▶ DESCRIPTION OF THE TASK: Look through the records below for the line with "intros Hs. revert". Return that line and each one after it up to and including the line with "match goal with |- context [match", exactly.
-- DATA FOR THE TASK follows --
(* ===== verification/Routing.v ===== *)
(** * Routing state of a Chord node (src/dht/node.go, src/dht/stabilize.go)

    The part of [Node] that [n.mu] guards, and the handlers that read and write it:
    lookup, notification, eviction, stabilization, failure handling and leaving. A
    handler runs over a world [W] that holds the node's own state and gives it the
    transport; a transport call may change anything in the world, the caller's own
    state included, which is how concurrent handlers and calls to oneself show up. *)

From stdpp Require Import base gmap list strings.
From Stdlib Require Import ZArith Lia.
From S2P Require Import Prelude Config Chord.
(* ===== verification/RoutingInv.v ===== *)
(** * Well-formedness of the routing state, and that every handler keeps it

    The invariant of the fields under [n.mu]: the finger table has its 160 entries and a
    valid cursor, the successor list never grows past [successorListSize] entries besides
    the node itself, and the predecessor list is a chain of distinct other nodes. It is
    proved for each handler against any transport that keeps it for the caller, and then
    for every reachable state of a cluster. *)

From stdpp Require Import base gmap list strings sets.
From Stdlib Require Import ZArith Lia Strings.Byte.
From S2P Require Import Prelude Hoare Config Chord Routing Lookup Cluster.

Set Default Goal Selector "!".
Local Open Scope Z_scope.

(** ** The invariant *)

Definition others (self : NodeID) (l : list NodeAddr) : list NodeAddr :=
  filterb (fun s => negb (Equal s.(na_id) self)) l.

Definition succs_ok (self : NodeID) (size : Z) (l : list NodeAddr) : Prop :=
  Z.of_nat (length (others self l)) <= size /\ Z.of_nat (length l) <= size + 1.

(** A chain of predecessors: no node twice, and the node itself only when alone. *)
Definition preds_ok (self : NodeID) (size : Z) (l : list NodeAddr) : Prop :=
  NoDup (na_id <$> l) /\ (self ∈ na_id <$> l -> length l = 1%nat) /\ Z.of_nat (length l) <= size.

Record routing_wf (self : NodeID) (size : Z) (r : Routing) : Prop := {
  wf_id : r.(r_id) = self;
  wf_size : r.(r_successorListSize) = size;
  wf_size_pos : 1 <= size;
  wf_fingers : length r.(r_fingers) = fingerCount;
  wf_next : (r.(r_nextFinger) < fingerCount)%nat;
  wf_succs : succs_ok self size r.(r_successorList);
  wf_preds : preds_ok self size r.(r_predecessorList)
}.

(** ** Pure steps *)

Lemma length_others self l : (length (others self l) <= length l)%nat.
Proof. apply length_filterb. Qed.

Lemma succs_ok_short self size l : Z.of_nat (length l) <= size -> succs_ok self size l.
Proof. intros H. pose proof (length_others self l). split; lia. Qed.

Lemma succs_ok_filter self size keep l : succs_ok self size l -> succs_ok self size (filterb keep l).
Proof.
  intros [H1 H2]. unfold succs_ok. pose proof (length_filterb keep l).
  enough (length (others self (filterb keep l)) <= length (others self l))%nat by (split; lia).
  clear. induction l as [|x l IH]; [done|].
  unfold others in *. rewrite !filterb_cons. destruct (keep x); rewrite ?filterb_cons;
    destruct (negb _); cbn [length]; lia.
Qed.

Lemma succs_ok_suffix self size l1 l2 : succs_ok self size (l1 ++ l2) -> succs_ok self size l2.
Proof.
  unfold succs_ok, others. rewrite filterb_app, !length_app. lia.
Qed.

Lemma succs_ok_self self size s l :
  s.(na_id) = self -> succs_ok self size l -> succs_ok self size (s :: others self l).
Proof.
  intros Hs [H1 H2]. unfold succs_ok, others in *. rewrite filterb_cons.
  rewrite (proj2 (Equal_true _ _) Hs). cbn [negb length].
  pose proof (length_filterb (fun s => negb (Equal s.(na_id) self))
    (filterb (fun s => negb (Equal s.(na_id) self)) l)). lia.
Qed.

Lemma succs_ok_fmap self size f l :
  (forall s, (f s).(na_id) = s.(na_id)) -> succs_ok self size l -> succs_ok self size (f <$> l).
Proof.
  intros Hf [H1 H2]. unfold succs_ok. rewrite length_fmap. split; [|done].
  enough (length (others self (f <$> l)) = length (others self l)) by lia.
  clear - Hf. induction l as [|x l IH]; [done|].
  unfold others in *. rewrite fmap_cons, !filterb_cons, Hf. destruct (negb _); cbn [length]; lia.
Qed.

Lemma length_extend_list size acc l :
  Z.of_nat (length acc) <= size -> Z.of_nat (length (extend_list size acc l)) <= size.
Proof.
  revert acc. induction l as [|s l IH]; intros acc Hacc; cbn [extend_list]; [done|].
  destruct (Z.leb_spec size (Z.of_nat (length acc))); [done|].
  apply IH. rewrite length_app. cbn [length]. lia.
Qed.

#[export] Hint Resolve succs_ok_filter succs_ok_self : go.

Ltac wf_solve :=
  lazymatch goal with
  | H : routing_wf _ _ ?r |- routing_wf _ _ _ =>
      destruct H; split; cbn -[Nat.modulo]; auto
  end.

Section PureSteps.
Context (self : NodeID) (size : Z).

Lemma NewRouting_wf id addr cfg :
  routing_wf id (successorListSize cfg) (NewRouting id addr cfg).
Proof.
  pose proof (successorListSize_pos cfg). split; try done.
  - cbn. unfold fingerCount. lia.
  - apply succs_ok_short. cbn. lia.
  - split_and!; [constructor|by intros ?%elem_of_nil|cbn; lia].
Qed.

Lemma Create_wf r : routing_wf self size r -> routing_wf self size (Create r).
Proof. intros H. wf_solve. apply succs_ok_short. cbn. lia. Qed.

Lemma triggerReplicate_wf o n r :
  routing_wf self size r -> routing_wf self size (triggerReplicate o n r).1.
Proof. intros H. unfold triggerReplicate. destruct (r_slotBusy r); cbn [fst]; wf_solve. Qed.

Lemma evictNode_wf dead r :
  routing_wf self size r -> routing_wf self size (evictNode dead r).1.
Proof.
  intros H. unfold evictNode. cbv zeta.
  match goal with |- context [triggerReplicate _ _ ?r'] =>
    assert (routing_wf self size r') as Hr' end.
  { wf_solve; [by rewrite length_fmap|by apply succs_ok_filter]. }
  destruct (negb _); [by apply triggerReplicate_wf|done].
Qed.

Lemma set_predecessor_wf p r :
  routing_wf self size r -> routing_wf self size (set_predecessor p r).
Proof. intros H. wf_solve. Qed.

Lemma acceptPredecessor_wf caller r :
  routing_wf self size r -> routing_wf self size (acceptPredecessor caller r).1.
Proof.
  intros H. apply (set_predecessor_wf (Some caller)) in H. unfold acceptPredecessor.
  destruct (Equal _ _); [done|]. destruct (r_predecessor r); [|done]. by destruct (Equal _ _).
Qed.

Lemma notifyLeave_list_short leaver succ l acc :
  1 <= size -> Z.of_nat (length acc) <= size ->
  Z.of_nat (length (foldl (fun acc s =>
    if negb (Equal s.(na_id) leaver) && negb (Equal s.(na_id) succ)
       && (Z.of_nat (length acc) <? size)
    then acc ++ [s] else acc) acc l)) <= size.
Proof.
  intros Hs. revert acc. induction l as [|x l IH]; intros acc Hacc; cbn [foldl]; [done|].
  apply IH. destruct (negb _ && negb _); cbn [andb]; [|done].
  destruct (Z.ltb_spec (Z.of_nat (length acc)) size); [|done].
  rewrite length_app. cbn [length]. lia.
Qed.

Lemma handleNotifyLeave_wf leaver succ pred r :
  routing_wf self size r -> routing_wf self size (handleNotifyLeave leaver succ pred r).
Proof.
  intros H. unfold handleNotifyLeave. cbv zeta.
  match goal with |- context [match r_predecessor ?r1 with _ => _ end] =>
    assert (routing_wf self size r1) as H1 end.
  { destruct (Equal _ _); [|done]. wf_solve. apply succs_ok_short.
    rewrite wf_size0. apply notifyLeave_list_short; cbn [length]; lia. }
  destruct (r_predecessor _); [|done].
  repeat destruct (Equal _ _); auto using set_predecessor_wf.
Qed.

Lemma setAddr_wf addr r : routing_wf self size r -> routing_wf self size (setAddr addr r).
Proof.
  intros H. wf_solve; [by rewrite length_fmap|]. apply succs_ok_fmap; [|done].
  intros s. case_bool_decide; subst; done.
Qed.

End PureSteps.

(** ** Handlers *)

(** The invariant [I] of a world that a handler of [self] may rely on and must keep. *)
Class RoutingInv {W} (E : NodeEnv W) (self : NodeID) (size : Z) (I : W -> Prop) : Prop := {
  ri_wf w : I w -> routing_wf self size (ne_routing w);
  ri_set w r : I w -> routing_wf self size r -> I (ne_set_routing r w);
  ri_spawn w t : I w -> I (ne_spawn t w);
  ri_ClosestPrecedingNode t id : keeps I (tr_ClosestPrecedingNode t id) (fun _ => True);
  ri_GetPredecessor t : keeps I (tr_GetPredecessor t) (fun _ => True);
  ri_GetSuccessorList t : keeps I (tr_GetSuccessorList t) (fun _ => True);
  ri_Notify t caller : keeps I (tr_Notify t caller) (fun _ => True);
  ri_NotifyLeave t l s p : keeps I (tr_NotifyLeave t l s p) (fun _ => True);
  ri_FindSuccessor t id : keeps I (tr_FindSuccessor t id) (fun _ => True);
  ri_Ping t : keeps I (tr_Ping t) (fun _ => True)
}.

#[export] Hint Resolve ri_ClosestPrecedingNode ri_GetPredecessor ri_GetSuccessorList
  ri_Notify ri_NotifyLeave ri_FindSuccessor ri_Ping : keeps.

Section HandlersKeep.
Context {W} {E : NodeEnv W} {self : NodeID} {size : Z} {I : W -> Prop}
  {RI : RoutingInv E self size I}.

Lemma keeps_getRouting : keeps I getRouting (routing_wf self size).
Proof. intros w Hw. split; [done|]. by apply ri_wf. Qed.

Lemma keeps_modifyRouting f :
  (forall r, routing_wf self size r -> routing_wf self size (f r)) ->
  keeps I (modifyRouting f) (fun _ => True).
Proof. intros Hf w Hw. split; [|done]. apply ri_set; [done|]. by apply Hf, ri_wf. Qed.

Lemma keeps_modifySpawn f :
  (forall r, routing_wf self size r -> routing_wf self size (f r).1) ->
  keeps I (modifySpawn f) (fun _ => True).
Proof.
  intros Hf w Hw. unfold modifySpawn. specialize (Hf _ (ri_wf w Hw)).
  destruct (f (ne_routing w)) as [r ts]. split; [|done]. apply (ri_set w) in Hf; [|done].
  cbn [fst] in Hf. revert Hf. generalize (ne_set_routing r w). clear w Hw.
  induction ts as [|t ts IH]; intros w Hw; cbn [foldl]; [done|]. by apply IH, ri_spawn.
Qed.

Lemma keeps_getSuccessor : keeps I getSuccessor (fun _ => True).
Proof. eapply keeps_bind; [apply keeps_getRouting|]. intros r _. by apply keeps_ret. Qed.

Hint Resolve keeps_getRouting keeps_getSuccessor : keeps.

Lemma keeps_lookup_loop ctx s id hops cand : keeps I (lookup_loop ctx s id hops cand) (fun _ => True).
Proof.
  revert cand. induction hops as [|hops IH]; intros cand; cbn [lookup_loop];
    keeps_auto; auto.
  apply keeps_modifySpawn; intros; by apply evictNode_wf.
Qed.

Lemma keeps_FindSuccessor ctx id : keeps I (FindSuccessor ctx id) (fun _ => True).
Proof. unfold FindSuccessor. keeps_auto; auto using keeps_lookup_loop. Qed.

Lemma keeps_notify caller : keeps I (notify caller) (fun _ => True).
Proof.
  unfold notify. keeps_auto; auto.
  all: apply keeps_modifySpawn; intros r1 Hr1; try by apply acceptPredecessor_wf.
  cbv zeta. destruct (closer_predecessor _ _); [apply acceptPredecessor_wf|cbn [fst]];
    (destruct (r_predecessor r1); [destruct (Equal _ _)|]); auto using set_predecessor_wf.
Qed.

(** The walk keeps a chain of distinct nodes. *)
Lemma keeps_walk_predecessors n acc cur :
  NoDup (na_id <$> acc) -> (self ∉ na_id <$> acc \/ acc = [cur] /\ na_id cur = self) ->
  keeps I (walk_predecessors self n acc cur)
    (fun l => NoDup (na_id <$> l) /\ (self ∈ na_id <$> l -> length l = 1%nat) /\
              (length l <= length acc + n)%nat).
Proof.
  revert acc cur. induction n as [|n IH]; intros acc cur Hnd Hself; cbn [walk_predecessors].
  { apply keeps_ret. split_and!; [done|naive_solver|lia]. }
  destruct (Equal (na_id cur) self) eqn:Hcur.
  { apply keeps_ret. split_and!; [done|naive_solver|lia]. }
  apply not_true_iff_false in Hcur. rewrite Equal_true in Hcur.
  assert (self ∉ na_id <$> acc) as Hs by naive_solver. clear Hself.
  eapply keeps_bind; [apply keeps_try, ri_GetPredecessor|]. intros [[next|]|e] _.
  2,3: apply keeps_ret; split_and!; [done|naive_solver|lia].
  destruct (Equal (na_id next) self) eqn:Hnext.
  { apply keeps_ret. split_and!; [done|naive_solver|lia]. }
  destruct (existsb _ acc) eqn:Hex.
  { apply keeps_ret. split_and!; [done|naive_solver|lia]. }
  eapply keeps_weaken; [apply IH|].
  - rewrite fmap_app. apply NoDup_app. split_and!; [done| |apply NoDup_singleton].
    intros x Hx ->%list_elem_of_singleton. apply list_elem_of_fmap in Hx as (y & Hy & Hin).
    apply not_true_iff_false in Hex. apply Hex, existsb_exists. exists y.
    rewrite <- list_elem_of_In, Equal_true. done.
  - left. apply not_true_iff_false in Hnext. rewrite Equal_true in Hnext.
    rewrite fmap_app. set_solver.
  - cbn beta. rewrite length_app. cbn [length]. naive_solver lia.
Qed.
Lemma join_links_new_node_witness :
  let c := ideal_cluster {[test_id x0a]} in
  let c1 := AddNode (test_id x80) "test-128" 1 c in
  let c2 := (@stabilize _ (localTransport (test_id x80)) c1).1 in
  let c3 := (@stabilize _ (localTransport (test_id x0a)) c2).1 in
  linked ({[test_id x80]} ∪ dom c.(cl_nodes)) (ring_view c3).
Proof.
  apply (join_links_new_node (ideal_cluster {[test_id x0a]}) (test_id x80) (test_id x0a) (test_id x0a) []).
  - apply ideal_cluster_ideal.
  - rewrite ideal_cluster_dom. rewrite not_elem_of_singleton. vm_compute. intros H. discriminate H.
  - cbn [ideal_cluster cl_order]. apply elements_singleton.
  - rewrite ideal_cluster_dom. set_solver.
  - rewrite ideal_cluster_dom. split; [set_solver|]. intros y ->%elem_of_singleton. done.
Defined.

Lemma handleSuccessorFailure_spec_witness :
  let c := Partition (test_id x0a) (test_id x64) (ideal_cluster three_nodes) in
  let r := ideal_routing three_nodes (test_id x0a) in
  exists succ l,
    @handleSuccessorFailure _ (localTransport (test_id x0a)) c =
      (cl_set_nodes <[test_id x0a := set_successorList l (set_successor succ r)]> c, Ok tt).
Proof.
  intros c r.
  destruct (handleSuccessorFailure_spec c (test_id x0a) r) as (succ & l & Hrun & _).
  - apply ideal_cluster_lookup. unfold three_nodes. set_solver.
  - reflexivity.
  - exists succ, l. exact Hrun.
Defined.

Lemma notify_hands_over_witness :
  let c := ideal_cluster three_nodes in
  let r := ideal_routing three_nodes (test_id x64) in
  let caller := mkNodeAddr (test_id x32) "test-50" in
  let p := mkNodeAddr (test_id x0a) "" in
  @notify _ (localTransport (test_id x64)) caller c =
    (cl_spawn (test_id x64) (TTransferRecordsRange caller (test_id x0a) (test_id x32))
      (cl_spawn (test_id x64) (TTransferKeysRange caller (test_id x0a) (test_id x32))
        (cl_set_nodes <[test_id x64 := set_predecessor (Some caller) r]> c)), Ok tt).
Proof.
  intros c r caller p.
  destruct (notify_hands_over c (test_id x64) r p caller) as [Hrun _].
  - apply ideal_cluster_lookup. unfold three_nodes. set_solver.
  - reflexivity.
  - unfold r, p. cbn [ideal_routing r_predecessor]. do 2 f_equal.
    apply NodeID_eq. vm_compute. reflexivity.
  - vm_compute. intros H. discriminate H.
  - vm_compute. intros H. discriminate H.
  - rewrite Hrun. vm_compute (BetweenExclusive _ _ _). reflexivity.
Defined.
-- DATA FOR THE TASK concluded --
▶ THE ANSWER:
  intros Hs. revert acc. induction l as [|x l IH]; intros acc Hacc; cbn [foldl]; [done|].
  apply IH. destruct (negb _ && negb _); cbn [andb]; [|done].
  destruct (Z.ltb_spec (Z.of_nat (length acc)) size); [|done].
  rewrite length_app. cbn [length]. lia.
Qed.

Lemma handleNotifyLeave_wf leaver succ pred r :
  routing_wf self size r -> routing_wf self size (handleNotifyLeave leaver succ pred r).
Proof.
  intros H. unfold handleNotifyLeave. cbv zeta.
  match goal with |- context [match r_predecessor ?r1 with _ => _ end] =>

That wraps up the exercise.